Sie hatte etwas vor.
„VOSALTRES NO M’ENTENDEU!“ schrie der mit dem Bart als wir durch die Tür in den Speisesaal kamen.
„VOSALTRES NO M’ENTENDEU!“
„Jesus! Hör auf zu Schrein!“ schrie die mit dem Lächeln.
„JESUS!“ schrie Olia.
„PERQUÈ NO PARLEU LA MEVA LLENGUA“ schrie der mit dem Bart zurück.
Ich wollte sofort wieder gehen, aber Joy hielt mich am Arm fest.
Joy zu Olia: „Was hat der Mann?“
Olia: „Er hat sein Spanisch vergessen. Erst hat er aufgehört Deutsch zu reden und dann Spanisch. Ich kann nur Spanisch und nicht die Sprache, die er jetzt spricht. Das …“
„IMMACULATA! IMMACULATA!IMMACULATA!IMM…“
Olia schlägt dem mit dem Bart ins Gesicht. Er hört auf zu Schrein und weint. Die mit dem Lächeln gibt ihm zwei Papiertaschentücher.
Joy zu Olia: „Ihr seid ganz schön hart drauf.“
Olia zu Joy: „Das sieht nur so aus. Wir lieben uns. Wenn du nicht zuschlägst kommt der nie mehr aus seinem Schreikrampf. Er fängt an seine Frau zu rufen. Die ist tot. Schreien bringt sie nicht her.“
Mit der Stille kommen acht Alte mehr in den Speisesaal. Sie hatten sich auf den Toiletten versteckt.
Joy: „He Leute. Ich bin Joy. Und jetzt machen wir cooles Gedächtnistraining. Passt mal auf: Ich spiele Euch ein Lied vor und jedes mal wenn ihr Mustach hört zieht Ihr Euch eine dieser bunten Masken vors Gesicht. Mustach heisst Bart. Schaut mal, ich hab Euch viele bunte Masken mitgebracht. Probiert die doch gleich mal an.“
Sie leert aus einem Plastiksackerl verschiedenfärbige FFP2-Masken auf die Tische. Rosa, blau, schwarz, gelb, grün, weiß, rot, violett, gold, silber, dunkelblau, rosa.
Olia und die mit dem Lächeln beobachten sie skeptisch.
Joy holt ihr Wischtelefon heraus und gibt es mir: „Los, spiel Moustache, Philippe Katerine, 2011. Is ganz oben aufm Display.“
Ich mache das was ich immer im Seniorenheim mache. Diesmal für Joy. An irgendwen erinnert die mich. An irgendwen.

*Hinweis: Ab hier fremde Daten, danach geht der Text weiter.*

(** * Quiz application: answer ledger, view filter, navigation, summary

    Shallow embedding of the React component [App] (with its helpers
    [getInitialAnswers] and [loadAnswersFromStorage]) and of the types of
    [types.ts].  Component state is threaded explicitly through the
    handlers; every [useMemo] value is a function of the state. *)

From Stdlib Require Import ZArith String Ascii Lia.
From stdpp Require Import base tactics option list sorting.

Local Open Scope nat_scope.

(** ** The JavaScript primitives the component relies on *)

Module Js.

(** *** Strings

    Strings are sequences of 8-bit characters, text outside the ASCII
    range being held as its UTF-8 bytes; the case mapping and the white
    space class are the ECMAScript ones restricted to the ASCII range. *)

Definition isWhiteSpace (c : ascii) : bool :=
  let n := nat_of_ascii c in
  (n =? 32) || ((9 <=? n) && (n <=? 13)).

Definition lowerChar (c : ascii) : ascii :=
  let n := nat_of_ascii c in
  if (65 <=? n) && (n <=? 90) then ascii_of_nat (n + 32) else c.

Fixpoint toLowerCase (s : string) : string :=
  match s with
  | EmptyString => EmptyString
  | String c s' => String (lowerChar c) (toLowerCase s')
  end.

Fixpoint trimStart (s : string) : string :=
  match s with
  | EmptyString => EmptyString
  | String c s' => if isWhiteSpace c then trimStart s' else s
  end.

Fixpoint trimEnd (s : string) : string :=
  match s with
  | EmptyString => EmptyString
  | String c s' =>
      match trimEnd s' with
      | EmptyString => if isWhiteSpace c then EmptyString
                       else String c EmptyString
      | t => String c t
      end
  end.

Definition trim (s : string) : string := trimEnd (trimStart s).

(** Truthiness of a string value: every string but the empty one. *)
Definition truthy (s : string) : bool :=
  match s with EmptyString => false | String _ _ => true end.

(** [s.includes(q)]: [q] occurs in [s] at some offset. *)
Fixpoint includes (s q : string) : bool :=
  if String.prefix q s then true
  else match s with
       | EmptyString => false
       | String _ s' => includes s' q
       end.

(** [parts.join(sep)]. *)
Definition join (sep : string) (parts : list string) : string :=
  String.concat sep parts.

(** *** Arrays

    An array whose elements may be [undefined] (a hole left by a write
    past the end, or a [null] read back from JSON) is a list of
    optional elements; [None] is such a slot. *)

Section Arrays.
Context {A : Type}.

(** [arr[i] = v] on a copy of the array.  Writing past the end grows
    the array and leaves the skipped slots empty. *)
Definition assign (arr : list (option A)) (i : nat) (v : A)
  : list (option A) :=
  if decide (i < length arr) then <[i := Some v]> arr
  else arr ++ replicate (i - length arr) None ++ [Some v].

(** [arr.reduce(f, init)], the callback receiving the index too. *)
Fixpoint reduceFrom {B : Type} (f : B → A → nat → B)
    (k : nat) (arr : list A) (acc : B) : B :=
  match arr with
  | [] => acc
  | x :: rest => reduceFrom f (S k) rest (f acc x k)
  end.

Definition reduce {B : Type} (f : B → A → nat → B)
    (arr : list A) (init : B) : B :=
  reduceFrom f 0 arr init.

(** [arr.map((_, index) => index)]. *)
Definition indices (arr : list A) : list nat := seq 0 (length arr).

(** The offsets, counted from [k], of the elements that satisfy [p]:
    what a [reduce] that pushes the index of each such element collects. *)
Fixpoint positionsFrom (p : A → bool) (k : nat) (arr : list A) : list nat :=
  match arr with
  | [] => []
  | x :: rest =>
      if p x then k :: positionsFrom p (S k) rest
      else positionsFrom p (S k) rest
  end.
End Arrays.

(** [arr.includes(x)] on an array of indices. *)
Definition arrayIncludes (arr : list nat) (x : nat) : bool :=
  existsb (Nat.eqb x) arr.

(** [arr.indexOf(x)]: the first offset holding [x], or [-1]. *)
Fixpoint indexOfFrom (k : Z) (arr : list nat) (x : nat) : Z :=
  match arr with
  | [] => (-1)%Z
  | y :: rest => if Nat.eqb y x then k else indexOfFrom (k + 1)%Z rest x
  end.

Definition indexOf (arr : list nat) (x : nat) : Z := indexOfFrom 0%Z arr x.

(** *** Numbers

    Scores are [number]s.  The summary only adds them up from [0] and
    the properties below only compare them, so the embedding is generic
    in the carrier; [Z] is the instance used for concrete runs. *)

Class Number (num : Type) := {
  zero : num;
  add : num → num → num;
  le : num → num → Prop;
}.

(** Laws of an ordered addition: they hold of the integers and of
    rounded non-negative floating-point addition alike. *)
Class NumberOrder (num : Type) `{Number num} : Prop := {
  le_refl a : le a a;
  le_trans a b c : le a b → le b c → le a c;
  add_mono_l a b s : le a b → le (add a s) (add b s);
  add_nonneg_r a s : le zero s → le a (add a s);
  add_zero_r a : le (add a zero) a;
}.

#[global] Instance Z_Number : Number Z :=
  {| zero := 0%Z; add := Z.add; le := Z.le |}.

End Js.

(** ** types.ts *)

Record QuestionOption := {
  opt_label : string;
  opt_text : string;
}.

Record QuestionAnswer := {
  ans_label : string;
  ans_text : string;
}.

Record QuestionItem {num : Type} := {
  id : Z;
  question : string;
  score : option num;
  options : list QuestionOption;
  answer : QuestionAnswer;
}.
Arguments QuestionItem : clear implicits.

Record UserAnswer := {
  choice : option string;
  correct : option bool;
}.

Inductive ViewMode := all | wrong.

#[global] Instance ViewMode_eq_dec : EqDecision ViewMode.
Proof. solve_decision. Defined.

(** The answer ledger: one slot per catalog position. *)
Abbreviation Ledger := (list (option UserAnswer)).

Definition blank : UserAnswer := {| choice := None; correct := None |}.

(** ** Storage helpers *)

Definition getInitialAnswers (size : nat) : Ledger :=
  replicate size (Some blank).

(** What reading the stored ledger comes to inside the [try] block of
    [loadAnswersFromStorage]. *)
Inductive StorageRead :=
| NoItem                      (* [getItem] gave [null] or the empty string *)
| ParseThrows                 (* [JSON.parse] raised, caught and logged *)
| Parsed (parsed : Ledger).   (* [JSON.parse] gave an array of records *)

Definition loadAnswersFromStorage (saved : StorageRead) (size : nat) : Ledger :=
  match saved with
  | Parsed parsed =>
      if decide (length parsed = size) then parsed
      else if decide (length parsed < size) then
        parsed ++ getInitialAnswers (size - length parsed)
      else take size parsed
  | NoItem | ParseThrows => getInitialAnswers size
  end.

(** ** App.tsx: the component *)

Section App.
Context {num : Type} {numOps : Js.Number num}.

(** The [useState] cells of [App] that the answer and view logic reads
    or writes (the fetch life cycle cells [loading] and [error] only
    select what is rendered). *)
Record AppState := {
  questions : list (QuestionItem num);
  userAnswers : Ledger;
  currentIndex : nat;
  viewMode : ViewMode;
  statusMessage : option string;
  searchQuery : string;
}.

Definition initialState : AppState :=
  {| questions := []; userAnswers := []; currentIndex := 0;
     viewMode := all; statusMessage := None; searchQuery := EmptyString |}.

Definition setQuestions (v : list (QuestionItem num)) (st : AppState) :=
  {| questions := v; userAnswers := userAnswers st;
     currentIndex := currentIndex st; viewMode := viewMode st;
     statusMessage := statusMessage st; searchQuery := searchQuery st |}.

Definition setUserAnswers (v : Ledger) (st : AppState) :=
  {| questions := questions st; userAnswers := v;
     currentIndex := currentIndex st; viewMode := viewMode st;
     statusMessage := statusMessage st; searchQuery := searchQuery st |}.

Definition setCurrentIndex (v : nat) (st : AppState) :=
  {| questions := questions st; userAnswers := userAnswers st;
     currentIndex := v; viewMode := viewMode st;
     statusMessage := statusMessage st; searchQuery := searchQuery st |}.

Definition setViewMode (v : ViewMode) (st : AppState) :=
  {| questions := questions st; userAnswers := userAnswers st;
     currentIndex := currentIndex st; viewMode := v;
     statusMessage := statusMessage st; searchQuery := searchQuery st |}.

Definition setStatusMessage (v : option string) (st : AppState) :=
  {| questions := questions st; userAnswers := userAnswers st;
     currentIndex := currentIndex st; viewMode := viewMode st;
     statusMessage := v; searchQuery := searchQuery st |}.

Definition setSearchQuery (v : string) (st : AppState) :=
  {| questions := questions st; userAnswers := userAnswers st;
     currentIndex := currentIndex st; viewMode := viewMode st;
     statusMessage := statusMessage st; searchQuery := v |}.

(** [userAnswers[i]] as a record, if the slot holds one. *)
Definition answerAt (answers : Ledger) (i : nat) : option UserAnswer :=
  match answers !! i with
  | Some (Some a) => Some a
  | _ => None
  end.

Definition currentQuestion (st : AppState) : option (QuestionItem num) :=
  questions st !! currentIndex st.

Definition currentAnswer (st : AppState) : option UserAnswer :=
  answerAt (userAnswers st) (currentIndex st).

(** *** summary *)

(** [item && item.correct !== null] *)
Definition isAnswered (item : option UserAnswer) : bool :=
  match item with
  | Some a => match correct a with Some _ => true | None => false end
  | None => false
  end.

(** [item?.correct] as a condition *)
Definition isCorrect (item : option UserAnswer) : bool :=
  match item with
  | Some a => match correct a with Some b => b | None => false end
  | None => false
  end.

(** [item?.correct === false] *)
Definition isWrong (item : option UserAnswer) : bool :=
  match item with
  | Some a => match correct a with Some b => negb b | None => false end
  | None => false
  end.

(** [question.score ?? 0] *)
Definition scoreOrZero (q : QuestionItem num) : num :=
  match score q with Some s => s | None => Js.zero end.

(** [questions[index]?.score ?? 0] *)
Definition scoreAt (qs : list (QuestionItem num)) (index : nat) : num :=
  match qs !! index with
  | Some q => scoreOrZero q
  | None => Js.zero
  end.

Record Summary := {
  answeredCount : nat;
  correctCount : nat;
  wrongCount : nat;
  totalScore : num;
  fullScore : num;
}.

Definition summary (qs : list (QuestionItem num)) (answers : Ledger)
  : Summary :=
  {| answeredCount := length (List.filter isAnswered answers);
     correctCount := length (List.filter isCorrect answers);
     wrongCount := length (List.filter isWrong answers);
     totalScore :=
       Js.reduce (fun acc ans index =>
                    if isCorrect ans then Js.add acc (scoreAt qs index)
                    else acc)
                 answers Js.zero;
     fullScore :=
       Js.reduce (fun acc q _ => Js.add acc (scoreOrZero q)) qs Js.zero |}.

(** *** The view filter *)

Definition wrongQuestionIndices (answers : Ledger) : list nat :=
  Js.reduce (fun list ans index =>
               if isWrong ans then list ++ [index] else list)
            answers [].

Definition optionsText (q : QuestionItem num) : string :=
  Js.join " " (map (fun opt => Js.toLowerCase (opt_text opt)) (options q)).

Mustach kommt in dem Lied ganz schön oft vor. Ein paar von den Alten halten sich ab und zu eine Maske vors Gesicht, aber niemand zieht die Gummis über die Ohren. Joy fotografiert ohne Blitz mit einer Kamera, die sie dabei hat.
„Is okay, den Rest macht Fotoshop.“ sagt Joy, als das Lied abgespielt ist. Richtig getanzt hat niemand. Nicht einmal Joy, die das Lied vorgeschlagen hatte.

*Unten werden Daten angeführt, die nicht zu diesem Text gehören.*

(** C7 as stated fails: when the save step itself raises after it has
    opened the file, the pair has failed and a partial file is at its
    output path. *)
Lemma failed_save_leaves_file :
  let E := sample_env dirs_a write_partial in
  let w := mkWorld [] fs_second_run in
  let w' := compare_directories E before after out w in
  loop_trace E before after out w
    = [("a", NotSaved "No space left on device")] /\
  error_line "a" "No space left on device" ∈ stdout w' /\
  files w' !! joinpath out (diff_name "a") = Some (Garbage "").
Proof.
  split_and!; try (vm_compute; reflexivity).
  apply (bool_decide_unpack _). vm_compute. exact I.
Qed.



End DriverProps.

(** ** The difference panel and the composite *)

Module PanelProps.

(** The third panel, pixel by pixel: defined where both images are, the
    highlight colour where the mask is set and the gray value elsewhere. *)
Lemma pixel_at_result_array E img1 img2 y x :
  pixel_at (result_array E img1 img2) y x =
  p ← pixel_at (pixels img1) y x;
  q ← pixel_at (pixels img2) y x;
  Some (if exceeds (pixel_difference p q) then highlight else gray E p).
Proof.
  unfold result_array, overlay, pixel_at, mask_of, diff_mask, difference,
    grayscale.
  change (map (map exceeds)) with (fmap (M := list) (fmap (M := list) exceeds)).
  change (map (map (gray E)))
    with (fmap (M := list) (fmap (M := list) (gray E))).
  rewrite lookup_zip_with, !list_lookup_fmap, lookup_zip_with.
  destruct (pixels img1 !! y) as [r1|]; simpl; [|done].
  destruct (pixels img2 !! y) as [r2|]; simpl; [|by destruct (r1 !! x)].
  rewrite lookup_zip_with, !list_lookup_fmap, lookup_zip_with.
  destruct (r1 !! x) as [p|]; simpl; [|done].
  by destruct (r2 !! x) as [q|].
Qed.

(** X1: at a position both compared images have, the third panel shows the
    highlight colour when some channel differs by more than 10, and the gray
    value of the first image's pixel otherwise. *)
Theorem result_array_pixel (E : env) (img1 img2 : image) (y x : nat)
    (p q : pixel) :
  pixel_at (pixels img1) y x = Some p ->
  pixel_at (pixels img2) y x = Some q ->
  (differs p q ->
   pixel_at (result_array E img1 img2) y x = Some highlight) /\
  (~ differs p q ->
   pixel_at (result_array E img1 img2) y x
   = Some (luma E p, luma E p, luma E p)).
Proof.
  intros Hp Hq. rewrite pixel_at_result_array, Hp, Hq. simpl.
  destruct (exceeds (pixel_difference p q)) eqn:Hex.
  - split; [done |]. intros Hn. exfalso.
    by apply Hn, DifferencerProps.exceeds_differs.
  - split; [|done]. intros Hd%DifferencerProps.exceeds_differs. congruence.
Qed.

Lemma result_array_pixel_witness :
  pixel_at (result_array (sample_env dirs_a write_png) shot1 shot2) 0 1
    = Some highlight /\
  pixel_at (result_array (sample_env dirs_a write_png) shot1 shot2) 0 0
    = Some (100, 100, 100)%Z.
Proof.
  split.
  - apply (result_array_pixel (sample_env dirs_a write_png) shot1 shot2 0 1
             (50, 50, 50)%Z (50, 61, 50)%Z); [reflexivity | reflexivity |].
    simpl. lia.
  - apply (result_array_pixel (sample_env dirs_a write_png) shot1 shot2 0 0
             (100, 100, 100)%Z (110, 100, 100)%Z); [reflexivity | reflexivity |].
    simpl. lia.
Defined.

(** X2: the flag a call returns is true exactly when some pixel of the
    third panel has the highlight colour. *)
Theorem flag_iff_highlighted (E : env) (fs : FS) (img1_path img2_path : Path)
    (combined : image) (has_difference : bool) :
  create_difference_image E fs img1_path img2_path
    = Ok (combined, has_difference) ->
  exists img1 img2 img2',
    image_open E fs img1_path = Ok img1 /\
    image_open E fs img2_path = Ok img2 /\
    same_size E img1 img2 = Ok img2' /\
    (has_difference = true <->
     exists y x, pixel_at (result_array E img1 img2') y x = Some highlight).
Proof.
  intros (img1 & img2 & img2' & H1 & H2 & H3 & ->)
    %DifferencerProps.create_difference_image_inv.
  exists img1, img2, img2'. split_and!; try done.
  rewrite DifferencerProps.np_any_spec. split.
  - intros (y & x & Hm). exists y, x.
    rewrite DifferencerProps.mask_at_mask_of in Hm.
    rewrite pixel_at_result_array.
    destruct (pixel_at (pixels img1) y x) as [p|]; simpl in *; [|done].
    destruct (pixel_at (pixels img2') y x) as [q|]; simpl in *; [|done].
    injection Hm as ->. done.
  - intros (y & x & Hr). exists y, x.
    rewrite DifferencerProps.mask_at_mask_of.
    rewrite pixel_at_result_array in Hr.
    destruct (pixel_at (pixels img1) y x) as [p|]; simpl in *; [|done].
    destruct (pixel_at (pixels img2') y x) as [q|]; simpl in *; [|done].
    destruct (exceeds (pixel_difference p q)); [done |].
    exfalso. apply (DifferencerProps.gray_not_highlight E p). congruence.
Qed.

Lemma flag_iff_highlighted_witness :
  exists img1 img2 img2',
    read_png fs_a (joinpath before "a_20250101_000000.png") = Ok img1 /\
    read_png fs_a (joinpath after "a_20250101_000001.png") = Ok img2 /\
    same_size (sample_env dirs_a write_png) img1 img2 = Ok img2' /\
    (true = true <->
     exists y x,
       pixel_at (result_array (sample_env dirs_a write_png) img1 img2') y x
       = Some highlight).
Proof.
  eapply (flag_iff_highlighted (sample_env dirs_a write_png) fs_a
            (joinpath before "a_20250101_000000.png")
            (joinpath after "a_20250101_000001.png") _ true).
  vm_compute. reflexivity.
Defined.

Lemma pixel_at_paste base img x0 y0 y x :
  pixel_at (pixels (paste base img (x0, y0))) y x =
  (fun p =>
     if bool_decide (y0 ≤ y < y0 + snd (size img)
                     ∧ x0 ≤ x < x0 + fst (size img))
     then default p (pixel_at (pixels img) (y - y0) (x - x0))
     else p) <$> pixel_at (pixels base) y x.
Proof.
  unfold paste. destruct (size img) as [w h]. simpl. unfold pixel_at.
  rewrite list_lookup_imap.
  destruct (pixels base !! y) as [row|]; simpl; [|done].
  rewrite list_lookup_imap. by destruct (row !! x).
Qed.

Lemma size_paste base img xy : size (paste base img xy) = size base.
Proof. unfold paste. destruct xy. by destruct (size img). Qed.

Lemma pixel_at_Image_new w h c y x :
  pixel_at (pixels (Image_new (w, h) c)) y x
  = if bool_decide (y < h ∧ x < w) then Some c else None.
Proof.
  unfold Image_new, pixel_at. simpl. case_bool_decide as Hin.
  - destruct Hin as [Hy Hx]. rewrite lookup_replicate_2 by lia. simpl.
    by rewrite lookup_replicate_2 by lia.
  - destruct (decide (y < h)) as [Hy | Hy].
    + rewrite lookup_replicate_2 by lia. simpl.
      apply lookup_replicate_None. lia.
    + assert (replicate h (replicate w c) !! y = None) as ->; [|done].
      apply lookup_replicate_None. lia.
Qed.

Lemma well_formed_pixel_at img w h y x :
  well_formed img -> size img = (w, h) -> y < h -> x < w ->
  is_Some (pixel_at (pixels img) y x).
Proof.
  intros [Hlen Hrows] Hsize Hy Hx. rewrite Hsize in *. simpl in *.
  unfold pixel_at.
  destruct (lookup_lt_is_Some_2 (pixels img) y) as [row Hrow]; [lia |].
  rewrite Hrow. simpl. apply lookup_lt_is_Some_2.
  rewrite Forall_lookup in Hrows. rewrite (Hrows y row Hrow). done.
Qed.

Lemma fromarray_size E img1 img2 w h :
  well_formed img1 -> well_formed img2 ->
  size img1 = (w, h) -> size img2 = (w, h) -> 0 < h ->
  size (fromarray (result_array E img1 img2)) = (w, h).
Proof.
  intros [L1 F1] [L2 F2] S1 S2 Hh. rewrite S1 in *. rewrite S2 in *.
  simpl in *.
  unfold fromarray, result_array, overlay, mask_of, diff_mask, difference,
    grayscale.
  destruct (pixels img1) as [|r1 a]; simpl in L1; [lia |].
  destruct (pixels img2) as [|r2 b]; simpl in L2; [lia |].
  apply Forall_cons_1 in F1 as [F1 _]. apply Forall_cons_1 in F2 as [F2 _].
  simpl. f_equal.
  - rewrite length_zip_with, !length_map, length_zip_with. lia.
  - f_equal. rewrite length_zip_with, !length_map, length_zip_with. lia.
Qed.

(** The canvas with its three panels, for images of one size. *)
Lemma panels_layout E img1 img2 w h :
  well_formed img1 -> well_formed img2 ->
  size img1 = (w, h) -> size img2 = (w, h) ->
  size (panels E img1 img2) = (w * 3, h + 40) /\
  (forall y x, y < 40 -> x < w * 3 ->
     pixel_at (pixels (panels E img1 img2)) y x = Some white) /\
  (forall y x, y < h -> x < w ->
     pixel_at (pixels (panels E img1 img2)) (40 + y) x
       = pixel_at (pixels img1) y x /\
     pixel_at (pixels (panels E img1 img2)) (40 + y) (w + x)
       = pixel_at (pixels img2) y x /\
     pixel_at (pixels (panels E img1 img2)) (40 + y) (w * 2 + x)
       = pixel_at (result_array E img1 img2) y x) /\
  (forall y x : nat, (h + 40 <= y)%nat \/ (w * 3 <= x)%nat ->
     pixel_at (pixels (panels E img1 img2)) y x = None).
Proof.
  intros W1 W2 S1 S2. unfold panels. rewrite S1.
  split; [by rewrite !size_paste |].
  assert (forall y x : nat,
            pixel_at
              (pixels
                 (paste
                    (paste (paste (Image_new (w * 3, h + 40) white) img1 (0, 40))
                       img2 (w, 40))
                    (fromarray (result_array E img1 img2)) (w * 2, 40)))
              y x
            = (fun p =>
                 if bool_decide
                      ((40 ≤ y < 40 + snd (size (fromarray
                                                   (result_array E img1 img2)))
                        ∧ w * 2 ≤ x
                          < w * 2 + fst (size (fromarray
                                                 (result_array E img1 img2))))%nat)
                 then default p
                        (pixel_at (result_array E img1 img2) (y - 40)
                           (x - w * 2))
                 else p)
              <$> ((fun p =>
                      if bool_decide ((40 ≤ y < 40 + h ∧ w ≤ x < w + w)%nat)
                      then default p
                             (pixel_at (pixels img2) (y - 40) (x - w))
                      else p)
                   <$> ((fun p =>
                           if bool_decide ((40 ≤ y < 40 + h ∧ 0 ≤ x < 0 + w)%nat)
                           then default p
                                  (pixel_at (pixels img1) (y - 40) (x - 0))
                           else p)
                        <$> (if bool_decide (y < h + 40 ∧ x < w * 3)
                             then Some white else None)))) as Hpx.
  { intros y x. rewrite !pixel_at_paste, pixel_at_Image_new.
    rewrite S1, S2. reflexivity. }
  split_and!.
  - intros y x Hy Hx. rewrite Hpx.
    rewrite (bool_decide_true (y < h + 40 ∧ x < w * 3)) by lia.
    cbn [fmap option_fmap option_map].
    by rewrite !bool_decide_false by lia.
  - intros y x Hy Hx.
    pose proof (fromarray_size E img1 img2 w h W1 W2 S1 S2) as Hra.
    rewrite Hra in Hpx by lia. cbn [fst snd] in Hpx.
    destruct (well_formed_pixel_at img1 w h y x W1 S1 Hy Hx) as [p Hp].
    destruct (well_formed_pixel_at img2 w h y x W2 S2 Hy Hx) as [q Hq].
    split_and!; rewrite Hpx.
    + rewrite (bool_decide_true (_ ∧ x < w * 3)) by lia.
      cbn [fmap option_fmap option_map].
      rewrite (bool_decide_true (_ ∧ 0 <= x < 0 + w)) by lia.
      rewrite !bool_decide_false by lia.
      replace (40 + y - 40) with y by lia. replace (x - 0) with x by lia.
      by rewrite Hp.
    + rewrite (bool_decide_true (_ ∧ w + x < w * 3)) by lia.
      cbn [fmap option_fmap option_map].
      rewrite (bool_decide_false (_ ∧ 0 <= w + x < 0 + w)) by lia.
      rewrite (bool_decide_true (_ ∧ w <= w + x < w + w)) by lia.
      rewrite bool_decide_false by lia.
      replace (40 + y - 40) with y by lia. replace (w + x - w) with x by lia.
      by rewrite Hq.
    + rewrite (bool_decide_true (_ ∧ w * 2 + x < w * 3)) by lia.
      cbn [fmap option_fmap option_map].
      rewrite (bool_decide_false (_ ∧ 0 <= w * 2 + x < 0 + w)) by lia.
      rewrite (bool_decide_false (_ ∧ w <= w * 2 + x < w + w)) by lia.
      rewrite bool_decide_true by lia.
      replace (40 + y - 40) with y by lia.
      replace (w * 2 + x - w * 2) with x by lia.
      rewrite pixel_at_result_array, Hp, Hq. done.
  - intros y x Hout. rewrite Hpx.
    by rewrite (bool_decide_false (y < h + 40 ∧ x < w * 3)) by lia.
Qed.

Lemma create_difference_image_panels E fs p1 p2 combined flag :
  create_difference_image E fs p1 p2 = Ok (combined, flag) ->
  exists img1 img2 img2' c1 c2,
    image_open E fs p1 = Ok img1 /\ image_open E fs p2 = Ok img2 /\
    same_size E img1 img2 = Ok img2' /\
    let wz := Z.of_nat (fst (size img1)) in
    draw_text E (panels E img1 img2') (wz / 2 - 50, 10)%Z "Image 1"
      (label_font E) = Ok c1 /\
    draw_text E c1 (wz + wz / 2 - 50, 10)%Z "Image 2" (label_font E) = Ok c2 /\
    draw_text E c2 (wz * 2 + wz / 2 - 70, 10)%Z "Difference" (label_font E)
      = Ok combined.
Proof.
  unfold create_difference_image, panels, label_font. intros H.
  destruct (image_open E fs p1) as [img1|] eqn:H1; [|done].
  destruct (image_open E fs p2) as [img2|] eqn:H2; [|done].
  cbn [mbind result_bind] in H.
  destruct (same_size E img1 img2) as [img2'|] eqn:H3; [|done].
  cbn [mbind result_bind] in H. exists img1, img2, img2'.
  destruct (size img1) as [width height].
  cbv beta iota zeta in H |- *. cbn [fst].
  match type of H with
  | (?d ≫= _) = _ => destruct d as [c1|] eqn:D1; [|done]
  end.
  cbn [mbind result_bind] in H.
  match type of H with
  | (?d ≫= _) = _ => destruct d as [c2|] eqn:D2; [|done]
  end.
  cbn [mbind result_bind] in H.
  match type of H with
  | (?d ≫= _) = _ => destruct d as [c3|] eqn:D3; [|done]
  end.
  cbn [mbind result_bind] in H. injection H as <- _. by exists c1, c2.
Qed.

Olia: „Das hilft Jesus nicht.“
Die mit dem Lächeln: „Das Lied hat er auch nicht verstanden. Er weint schon weniger. Bald fängt er wieder an zu Schreien.“
Olia zu mir: „Kannst Du ihm nicht helfen?“
Ich: „Wie soll ich das machen?“
Olia: „Wenn seine Tochter käme und nicht der da.“ Sie zeigt auf Joy.
Die mit dem Lächeln: „Seine Tochter ist in Mexiko. Er hat immer gesagt, dass sie ihn abholen kommt. Jetzt wäre der richtige Moment dafür.“
Olia: „Ja, jetzt wäre der richtige Moment zum Abholen.“
Ich: „Aber wie soll ich nach Mexiko?“
Joy: „Der macht das. Nemuszáj macht das. Er fliegt morgen nach Mexiko. Ich spendier ihm den Flug. Kein Problem, kein Problem. Glaubt an Nemuszáj.“
Als sie mich durch die Tür wieder hinaus auf die Strasse schiebt sagt Joy mir ins Ohr: „Es gibt jeden Tag jede Menge Billigflüge nach Mexiko-City. Ich buch Dir einen. Über Geld reden wir wann anders.“
Ich frage mich was Maresi dazu gesagt hätte.